Exercise requirements:
Line by line, please look for the word "HeapOps" in the following records, then copy each line you find it in.

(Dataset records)
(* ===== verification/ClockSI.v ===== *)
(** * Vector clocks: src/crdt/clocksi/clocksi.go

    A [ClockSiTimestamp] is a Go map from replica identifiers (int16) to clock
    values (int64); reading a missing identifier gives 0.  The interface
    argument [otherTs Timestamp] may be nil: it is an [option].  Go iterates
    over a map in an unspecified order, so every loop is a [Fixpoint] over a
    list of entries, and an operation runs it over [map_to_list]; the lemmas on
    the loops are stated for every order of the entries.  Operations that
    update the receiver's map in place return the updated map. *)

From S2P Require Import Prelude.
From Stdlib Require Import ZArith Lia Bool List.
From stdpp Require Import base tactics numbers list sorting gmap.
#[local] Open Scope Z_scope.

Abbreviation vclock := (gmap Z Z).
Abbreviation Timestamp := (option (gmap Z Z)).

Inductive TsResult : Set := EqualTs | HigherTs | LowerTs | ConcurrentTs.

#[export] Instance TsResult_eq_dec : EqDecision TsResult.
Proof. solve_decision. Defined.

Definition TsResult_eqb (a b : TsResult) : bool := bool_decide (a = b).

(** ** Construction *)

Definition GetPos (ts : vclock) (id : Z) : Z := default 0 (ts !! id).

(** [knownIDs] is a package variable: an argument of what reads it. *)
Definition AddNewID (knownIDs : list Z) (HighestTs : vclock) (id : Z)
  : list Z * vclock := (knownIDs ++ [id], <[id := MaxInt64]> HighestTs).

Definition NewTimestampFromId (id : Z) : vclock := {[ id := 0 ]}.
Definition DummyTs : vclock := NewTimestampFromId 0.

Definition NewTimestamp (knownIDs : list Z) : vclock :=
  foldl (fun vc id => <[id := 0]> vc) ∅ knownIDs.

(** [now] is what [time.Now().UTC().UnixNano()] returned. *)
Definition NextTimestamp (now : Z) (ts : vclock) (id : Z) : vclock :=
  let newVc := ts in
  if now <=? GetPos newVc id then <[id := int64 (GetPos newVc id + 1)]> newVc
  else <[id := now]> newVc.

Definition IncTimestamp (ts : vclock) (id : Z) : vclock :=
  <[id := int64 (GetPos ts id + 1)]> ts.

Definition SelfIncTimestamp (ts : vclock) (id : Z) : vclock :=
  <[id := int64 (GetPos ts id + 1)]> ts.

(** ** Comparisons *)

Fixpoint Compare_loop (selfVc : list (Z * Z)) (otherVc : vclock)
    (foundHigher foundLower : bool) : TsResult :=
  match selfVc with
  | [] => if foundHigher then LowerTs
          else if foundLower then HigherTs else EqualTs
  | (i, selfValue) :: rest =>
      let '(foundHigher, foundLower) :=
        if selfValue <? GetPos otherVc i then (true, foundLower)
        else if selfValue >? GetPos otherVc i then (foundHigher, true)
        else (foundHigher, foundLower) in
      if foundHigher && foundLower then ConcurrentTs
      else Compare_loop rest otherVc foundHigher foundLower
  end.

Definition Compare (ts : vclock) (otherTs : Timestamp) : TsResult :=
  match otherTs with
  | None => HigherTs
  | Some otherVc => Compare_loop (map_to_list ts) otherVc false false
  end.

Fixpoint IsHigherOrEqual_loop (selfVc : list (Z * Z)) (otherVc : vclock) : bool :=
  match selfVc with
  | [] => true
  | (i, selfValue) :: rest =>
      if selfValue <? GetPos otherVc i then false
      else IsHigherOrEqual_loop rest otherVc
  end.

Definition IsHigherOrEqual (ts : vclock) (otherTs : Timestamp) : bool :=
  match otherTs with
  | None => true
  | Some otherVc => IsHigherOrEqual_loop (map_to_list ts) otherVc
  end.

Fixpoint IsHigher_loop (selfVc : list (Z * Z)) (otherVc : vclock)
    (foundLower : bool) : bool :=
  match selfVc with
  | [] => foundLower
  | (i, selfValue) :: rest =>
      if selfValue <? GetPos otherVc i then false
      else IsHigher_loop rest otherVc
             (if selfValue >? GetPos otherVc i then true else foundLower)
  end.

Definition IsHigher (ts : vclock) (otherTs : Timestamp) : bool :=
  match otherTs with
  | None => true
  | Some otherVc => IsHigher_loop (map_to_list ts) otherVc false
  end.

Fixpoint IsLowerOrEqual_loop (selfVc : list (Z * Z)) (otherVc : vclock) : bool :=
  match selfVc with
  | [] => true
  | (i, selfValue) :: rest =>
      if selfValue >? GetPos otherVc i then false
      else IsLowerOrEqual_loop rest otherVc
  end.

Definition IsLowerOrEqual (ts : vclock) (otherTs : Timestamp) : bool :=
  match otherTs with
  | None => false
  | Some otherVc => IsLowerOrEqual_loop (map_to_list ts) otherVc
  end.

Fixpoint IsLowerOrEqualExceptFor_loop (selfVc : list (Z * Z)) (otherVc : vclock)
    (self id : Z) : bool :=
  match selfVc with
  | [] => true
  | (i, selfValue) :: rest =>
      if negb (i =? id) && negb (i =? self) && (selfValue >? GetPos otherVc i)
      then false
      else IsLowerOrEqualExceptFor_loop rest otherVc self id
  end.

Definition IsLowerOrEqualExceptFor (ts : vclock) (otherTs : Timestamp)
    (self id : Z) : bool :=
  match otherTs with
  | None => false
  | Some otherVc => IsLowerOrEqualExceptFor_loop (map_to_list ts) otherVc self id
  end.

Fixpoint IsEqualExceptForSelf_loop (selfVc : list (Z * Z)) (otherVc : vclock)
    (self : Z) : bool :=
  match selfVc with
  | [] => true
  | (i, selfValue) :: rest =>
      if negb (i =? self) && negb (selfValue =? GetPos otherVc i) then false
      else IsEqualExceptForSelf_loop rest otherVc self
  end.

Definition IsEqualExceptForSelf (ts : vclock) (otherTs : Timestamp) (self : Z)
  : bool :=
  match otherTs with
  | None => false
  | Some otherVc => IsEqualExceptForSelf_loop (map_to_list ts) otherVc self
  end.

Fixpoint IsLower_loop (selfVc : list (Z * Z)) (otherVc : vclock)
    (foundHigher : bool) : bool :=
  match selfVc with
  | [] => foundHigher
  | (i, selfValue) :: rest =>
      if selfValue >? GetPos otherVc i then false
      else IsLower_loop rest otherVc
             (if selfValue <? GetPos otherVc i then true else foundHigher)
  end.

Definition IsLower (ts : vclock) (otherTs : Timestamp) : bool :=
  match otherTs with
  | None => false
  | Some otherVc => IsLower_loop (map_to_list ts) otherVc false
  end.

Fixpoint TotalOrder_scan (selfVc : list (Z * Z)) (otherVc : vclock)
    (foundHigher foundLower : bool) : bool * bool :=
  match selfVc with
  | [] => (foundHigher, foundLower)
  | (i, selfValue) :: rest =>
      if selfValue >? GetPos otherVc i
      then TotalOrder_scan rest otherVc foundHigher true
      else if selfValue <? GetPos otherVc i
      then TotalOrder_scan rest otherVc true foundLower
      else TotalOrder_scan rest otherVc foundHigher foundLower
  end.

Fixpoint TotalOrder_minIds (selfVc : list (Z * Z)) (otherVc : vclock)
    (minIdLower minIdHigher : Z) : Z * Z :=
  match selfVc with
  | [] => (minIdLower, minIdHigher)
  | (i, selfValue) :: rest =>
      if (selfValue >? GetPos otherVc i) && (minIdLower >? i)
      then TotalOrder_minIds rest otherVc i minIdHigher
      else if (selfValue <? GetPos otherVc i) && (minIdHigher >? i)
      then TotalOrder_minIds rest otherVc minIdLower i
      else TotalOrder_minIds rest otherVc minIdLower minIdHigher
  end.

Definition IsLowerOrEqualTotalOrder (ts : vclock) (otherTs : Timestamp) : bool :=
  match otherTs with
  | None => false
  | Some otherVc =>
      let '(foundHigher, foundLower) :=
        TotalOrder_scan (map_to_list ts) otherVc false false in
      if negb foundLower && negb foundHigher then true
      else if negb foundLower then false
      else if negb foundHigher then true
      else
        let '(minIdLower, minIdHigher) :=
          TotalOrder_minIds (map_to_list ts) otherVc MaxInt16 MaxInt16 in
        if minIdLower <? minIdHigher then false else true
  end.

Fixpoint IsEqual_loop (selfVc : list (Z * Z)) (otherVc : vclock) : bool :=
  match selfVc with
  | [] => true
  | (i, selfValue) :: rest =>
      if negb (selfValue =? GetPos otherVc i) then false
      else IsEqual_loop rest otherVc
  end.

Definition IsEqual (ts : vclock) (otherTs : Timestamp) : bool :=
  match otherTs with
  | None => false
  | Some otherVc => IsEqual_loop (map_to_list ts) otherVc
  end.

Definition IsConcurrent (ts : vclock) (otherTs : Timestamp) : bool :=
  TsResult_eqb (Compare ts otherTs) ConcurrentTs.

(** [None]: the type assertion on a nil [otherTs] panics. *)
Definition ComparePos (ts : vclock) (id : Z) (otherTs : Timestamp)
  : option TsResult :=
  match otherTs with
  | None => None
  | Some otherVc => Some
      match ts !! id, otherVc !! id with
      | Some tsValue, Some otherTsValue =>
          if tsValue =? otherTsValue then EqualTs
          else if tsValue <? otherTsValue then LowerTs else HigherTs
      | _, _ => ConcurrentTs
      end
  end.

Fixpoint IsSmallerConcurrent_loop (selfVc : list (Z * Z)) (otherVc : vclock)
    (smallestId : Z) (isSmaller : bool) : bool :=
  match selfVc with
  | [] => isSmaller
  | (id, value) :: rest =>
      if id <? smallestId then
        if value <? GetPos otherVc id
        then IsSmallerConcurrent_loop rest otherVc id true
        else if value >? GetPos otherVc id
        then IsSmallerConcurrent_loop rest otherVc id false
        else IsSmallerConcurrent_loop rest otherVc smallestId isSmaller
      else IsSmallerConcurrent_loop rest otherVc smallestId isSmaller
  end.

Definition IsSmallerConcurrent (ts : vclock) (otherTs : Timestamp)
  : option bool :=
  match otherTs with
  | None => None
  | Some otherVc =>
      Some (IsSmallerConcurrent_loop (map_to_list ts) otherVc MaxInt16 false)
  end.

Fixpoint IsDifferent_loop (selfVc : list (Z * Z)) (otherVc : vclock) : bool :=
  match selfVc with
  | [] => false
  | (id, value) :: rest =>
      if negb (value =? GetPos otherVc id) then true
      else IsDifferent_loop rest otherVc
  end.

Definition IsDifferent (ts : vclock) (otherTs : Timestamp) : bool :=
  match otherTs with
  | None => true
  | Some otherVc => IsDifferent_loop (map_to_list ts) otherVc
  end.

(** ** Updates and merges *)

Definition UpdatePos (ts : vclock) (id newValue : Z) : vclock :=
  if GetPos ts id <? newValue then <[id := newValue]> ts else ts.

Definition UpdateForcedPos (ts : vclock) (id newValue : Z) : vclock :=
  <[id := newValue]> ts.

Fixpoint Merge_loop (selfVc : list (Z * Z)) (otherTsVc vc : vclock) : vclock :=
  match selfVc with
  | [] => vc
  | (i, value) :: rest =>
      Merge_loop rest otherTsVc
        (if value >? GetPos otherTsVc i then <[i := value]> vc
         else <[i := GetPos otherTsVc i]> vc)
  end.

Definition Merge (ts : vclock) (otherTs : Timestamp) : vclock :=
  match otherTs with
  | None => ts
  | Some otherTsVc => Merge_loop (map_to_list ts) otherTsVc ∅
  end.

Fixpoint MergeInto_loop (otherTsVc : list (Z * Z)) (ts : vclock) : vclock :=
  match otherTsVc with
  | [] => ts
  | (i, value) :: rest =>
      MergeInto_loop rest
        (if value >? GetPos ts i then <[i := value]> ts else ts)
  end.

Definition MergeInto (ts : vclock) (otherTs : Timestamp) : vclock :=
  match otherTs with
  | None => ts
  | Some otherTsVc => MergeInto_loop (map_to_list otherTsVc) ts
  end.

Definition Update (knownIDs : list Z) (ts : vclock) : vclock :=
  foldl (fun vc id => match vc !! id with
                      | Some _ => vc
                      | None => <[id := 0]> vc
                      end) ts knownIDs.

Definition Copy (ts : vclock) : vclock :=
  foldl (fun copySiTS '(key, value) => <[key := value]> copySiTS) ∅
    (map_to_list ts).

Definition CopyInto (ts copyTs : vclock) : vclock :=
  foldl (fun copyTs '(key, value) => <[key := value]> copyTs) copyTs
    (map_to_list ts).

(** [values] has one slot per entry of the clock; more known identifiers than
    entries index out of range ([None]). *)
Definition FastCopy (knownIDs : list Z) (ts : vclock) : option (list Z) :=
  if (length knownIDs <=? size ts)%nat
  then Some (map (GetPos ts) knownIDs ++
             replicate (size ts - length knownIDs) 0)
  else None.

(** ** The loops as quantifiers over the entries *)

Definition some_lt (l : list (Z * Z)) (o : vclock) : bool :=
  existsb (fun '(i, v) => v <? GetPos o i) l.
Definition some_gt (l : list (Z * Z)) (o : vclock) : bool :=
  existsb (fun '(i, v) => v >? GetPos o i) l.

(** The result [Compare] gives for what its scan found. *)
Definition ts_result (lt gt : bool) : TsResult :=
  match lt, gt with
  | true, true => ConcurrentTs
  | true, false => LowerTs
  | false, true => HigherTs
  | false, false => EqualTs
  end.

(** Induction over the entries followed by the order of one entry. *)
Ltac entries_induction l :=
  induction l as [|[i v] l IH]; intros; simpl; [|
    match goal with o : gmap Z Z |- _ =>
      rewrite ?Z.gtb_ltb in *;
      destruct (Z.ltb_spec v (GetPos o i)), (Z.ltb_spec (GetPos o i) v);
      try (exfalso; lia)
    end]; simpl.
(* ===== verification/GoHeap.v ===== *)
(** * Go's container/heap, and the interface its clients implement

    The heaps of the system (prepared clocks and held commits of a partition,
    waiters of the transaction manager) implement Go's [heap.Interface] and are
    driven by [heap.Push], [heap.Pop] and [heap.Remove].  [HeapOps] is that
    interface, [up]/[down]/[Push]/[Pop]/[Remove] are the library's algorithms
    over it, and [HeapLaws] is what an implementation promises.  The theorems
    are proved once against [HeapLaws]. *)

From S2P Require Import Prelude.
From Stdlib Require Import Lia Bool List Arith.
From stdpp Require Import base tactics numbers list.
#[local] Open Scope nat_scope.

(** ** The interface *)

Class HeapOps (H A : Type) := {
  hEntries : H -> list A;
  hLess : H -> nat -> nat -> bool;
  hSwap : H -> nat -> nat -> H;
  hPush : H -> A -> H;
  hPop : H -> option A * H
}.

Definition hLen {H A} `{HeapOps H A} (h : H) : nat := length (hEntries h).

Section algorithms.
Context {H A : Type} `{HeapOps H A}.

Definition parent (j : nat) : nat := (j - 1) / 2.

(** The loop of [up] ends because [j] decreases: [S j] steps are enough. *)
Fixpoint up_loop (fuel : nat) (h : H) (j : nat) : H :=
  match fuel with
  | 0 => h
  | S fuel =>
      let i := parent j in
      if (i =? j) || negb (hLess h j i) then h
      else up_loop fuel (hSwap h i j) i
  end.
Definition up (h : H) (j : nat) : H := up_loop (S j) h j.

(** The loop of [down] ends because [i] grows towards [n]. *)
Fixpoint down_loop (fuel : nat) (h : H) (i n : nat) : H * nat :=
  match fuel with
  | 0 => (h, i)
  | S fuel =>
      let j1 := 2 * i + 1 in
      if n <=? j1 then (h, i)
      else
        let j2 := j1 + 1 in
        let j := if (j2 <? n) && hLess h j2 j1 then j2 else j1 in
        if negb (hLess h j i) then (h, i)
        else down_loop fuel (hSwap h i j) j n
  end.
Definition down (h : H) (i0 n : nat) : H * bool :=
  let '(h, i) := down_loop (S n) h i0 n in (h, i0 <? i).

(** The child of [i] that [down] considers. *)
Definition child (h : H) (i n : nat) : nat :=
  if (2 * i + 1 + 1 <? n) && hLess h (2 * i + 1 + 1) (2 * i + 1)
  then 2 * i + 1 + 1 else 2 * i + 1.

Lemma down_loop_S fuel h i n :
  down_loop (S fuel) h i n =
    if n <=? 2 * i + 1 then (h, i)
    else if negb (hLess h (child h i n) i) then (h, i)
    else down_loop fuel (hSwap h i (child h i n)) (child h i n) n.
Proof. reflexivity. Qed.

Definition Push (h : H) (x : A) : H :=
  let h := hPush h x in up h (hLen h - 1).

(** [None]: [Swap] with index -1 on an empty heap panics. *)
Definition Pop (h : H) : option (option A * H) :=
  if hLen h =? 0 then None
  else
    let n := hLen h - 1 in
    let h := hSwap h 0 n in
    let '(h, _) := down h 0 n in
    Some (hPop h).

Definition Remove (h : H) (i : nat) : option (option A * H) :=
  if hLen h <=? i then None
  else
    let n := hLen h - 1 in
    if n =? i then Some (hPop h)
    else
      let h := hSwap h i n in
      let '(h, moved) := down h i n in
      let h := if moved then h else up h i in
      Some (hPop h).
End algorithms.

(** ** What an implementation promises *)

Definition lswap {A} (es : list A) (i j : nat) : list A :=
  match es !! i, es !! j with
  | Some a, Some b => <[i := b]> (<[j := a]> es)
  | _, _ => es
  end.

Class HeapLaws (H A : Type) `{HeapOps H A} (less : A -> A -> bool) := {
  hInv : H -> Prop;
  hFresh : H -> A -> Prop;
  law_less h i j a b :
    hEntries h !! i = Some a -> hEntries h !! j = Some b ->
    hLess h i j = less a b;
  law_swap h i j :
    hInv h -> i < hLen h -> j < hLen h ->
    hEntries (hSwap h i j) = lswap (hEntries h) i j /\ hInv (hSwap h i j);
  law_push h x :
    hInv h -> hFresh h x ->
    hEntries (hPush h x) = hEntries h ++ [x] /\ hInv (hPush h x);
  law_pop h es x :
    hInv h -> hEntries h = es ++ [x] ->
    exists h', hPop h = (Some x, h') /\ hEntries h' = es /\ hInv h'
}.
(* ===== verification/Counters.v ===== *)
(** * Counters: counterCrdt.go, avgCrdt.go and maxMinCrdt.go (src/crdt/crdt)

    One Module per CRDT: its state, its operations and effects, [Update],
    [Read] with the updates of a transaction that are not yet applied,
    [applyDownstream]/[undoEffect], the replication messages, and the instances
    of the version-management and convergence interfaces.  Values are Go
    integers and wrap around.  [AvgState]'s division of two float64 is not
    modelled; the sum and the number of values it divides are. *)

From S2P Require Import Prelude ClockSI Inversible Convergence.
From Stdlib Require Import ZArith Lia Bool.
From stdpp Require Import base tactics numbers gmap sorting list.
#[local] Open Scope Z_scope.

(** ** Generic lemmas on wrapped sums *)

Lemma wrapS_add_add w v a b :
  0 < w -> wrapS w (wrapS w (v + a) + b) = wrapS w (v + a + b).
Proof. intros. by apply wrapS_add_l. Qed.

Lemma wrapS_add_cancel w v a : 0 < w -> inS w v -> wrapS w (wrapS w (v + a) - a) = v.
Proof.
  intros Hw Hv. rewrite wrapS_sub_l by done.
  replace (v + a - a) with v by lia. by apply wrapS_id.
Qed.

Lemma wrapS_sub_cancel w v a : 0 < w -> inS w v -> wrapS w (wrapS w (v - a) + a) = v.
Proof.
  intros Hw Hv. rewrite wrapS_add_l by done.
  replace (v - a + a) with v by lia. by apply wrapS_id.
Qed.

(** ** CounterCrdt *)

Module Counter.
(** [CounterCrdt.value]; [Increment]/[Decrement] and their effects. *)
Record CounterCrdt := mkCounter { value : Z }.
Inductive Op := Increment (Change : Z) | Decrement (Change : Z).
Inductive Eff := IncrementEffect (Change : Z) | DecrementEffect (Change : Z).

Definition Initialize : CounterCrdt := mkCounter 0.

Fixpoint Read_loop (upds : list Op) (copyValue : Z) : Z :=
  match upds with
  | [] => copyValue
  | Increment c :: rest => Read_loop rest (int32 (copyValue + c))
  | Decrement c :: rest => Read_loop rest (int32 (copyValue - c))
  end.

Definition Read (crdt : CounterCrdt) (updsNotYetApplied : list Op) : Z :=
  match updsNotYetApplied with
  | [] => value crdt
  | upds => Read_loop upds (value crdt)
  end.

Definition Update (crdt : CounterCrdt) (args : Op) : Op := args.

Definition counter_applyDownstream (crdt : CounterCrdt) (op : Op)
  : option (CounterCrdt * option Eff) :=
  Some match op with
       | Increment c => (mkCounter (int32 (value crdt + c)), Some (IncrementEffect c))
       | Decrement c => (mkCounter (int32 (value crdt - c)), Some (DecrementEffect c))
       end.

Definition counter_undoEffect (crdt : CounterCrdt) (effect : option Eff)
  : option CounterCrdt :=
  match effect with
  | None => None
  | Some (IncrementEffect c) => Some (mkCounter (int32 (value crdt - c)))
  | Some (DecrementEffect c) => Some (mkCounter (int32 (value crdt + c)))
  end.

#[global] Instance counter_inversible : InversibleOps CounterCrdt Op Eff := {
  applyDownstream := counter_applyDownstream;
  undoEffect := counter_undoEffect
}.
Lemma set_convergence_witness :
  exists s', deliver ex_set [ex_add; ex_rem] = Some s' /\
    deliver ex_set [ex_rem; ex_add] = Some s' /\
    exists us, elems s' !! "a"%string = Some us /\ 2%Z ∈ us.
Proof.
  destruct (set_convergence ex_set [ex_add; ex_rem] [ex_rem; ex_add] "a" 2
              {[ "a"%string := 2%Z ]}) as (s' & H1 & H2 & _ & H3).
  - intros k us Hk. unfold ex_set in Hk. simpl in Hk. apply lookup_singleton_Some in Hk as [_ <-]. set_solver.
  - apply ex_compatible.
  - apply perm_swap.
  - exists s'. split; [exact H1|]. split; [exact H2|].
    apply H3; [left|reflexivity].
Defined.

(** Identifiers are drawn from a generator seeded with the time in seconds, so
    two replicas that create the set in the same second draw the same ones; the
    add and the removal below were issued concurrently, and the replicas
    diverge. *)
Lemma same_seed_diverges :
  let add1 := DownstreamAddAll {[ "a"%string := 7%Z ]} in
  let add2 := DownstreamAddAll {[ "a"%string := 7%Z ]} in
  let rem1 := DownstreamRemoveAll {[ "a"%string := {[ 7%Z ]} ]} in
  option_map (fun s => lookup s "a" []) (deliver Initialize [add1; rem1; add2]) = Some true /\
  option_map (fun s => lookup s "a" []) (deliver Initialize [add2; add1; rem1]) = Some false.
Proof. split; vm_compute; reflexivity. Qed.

Solution:
    driven by [heap.Push], [heap.Pop] and [heap.Remove].  [HeapOps] is that
Class HeapOps (H A : Type) := {
Definition hLen {H A} `{HeapOps H A} (h : H) : nat := length (hEntries h).
Context {H A : Type} `{HeapOps H A}.
Class HeapLaws (H A : Type) `{HeapOps H A} (less : A -> A -> bool) := {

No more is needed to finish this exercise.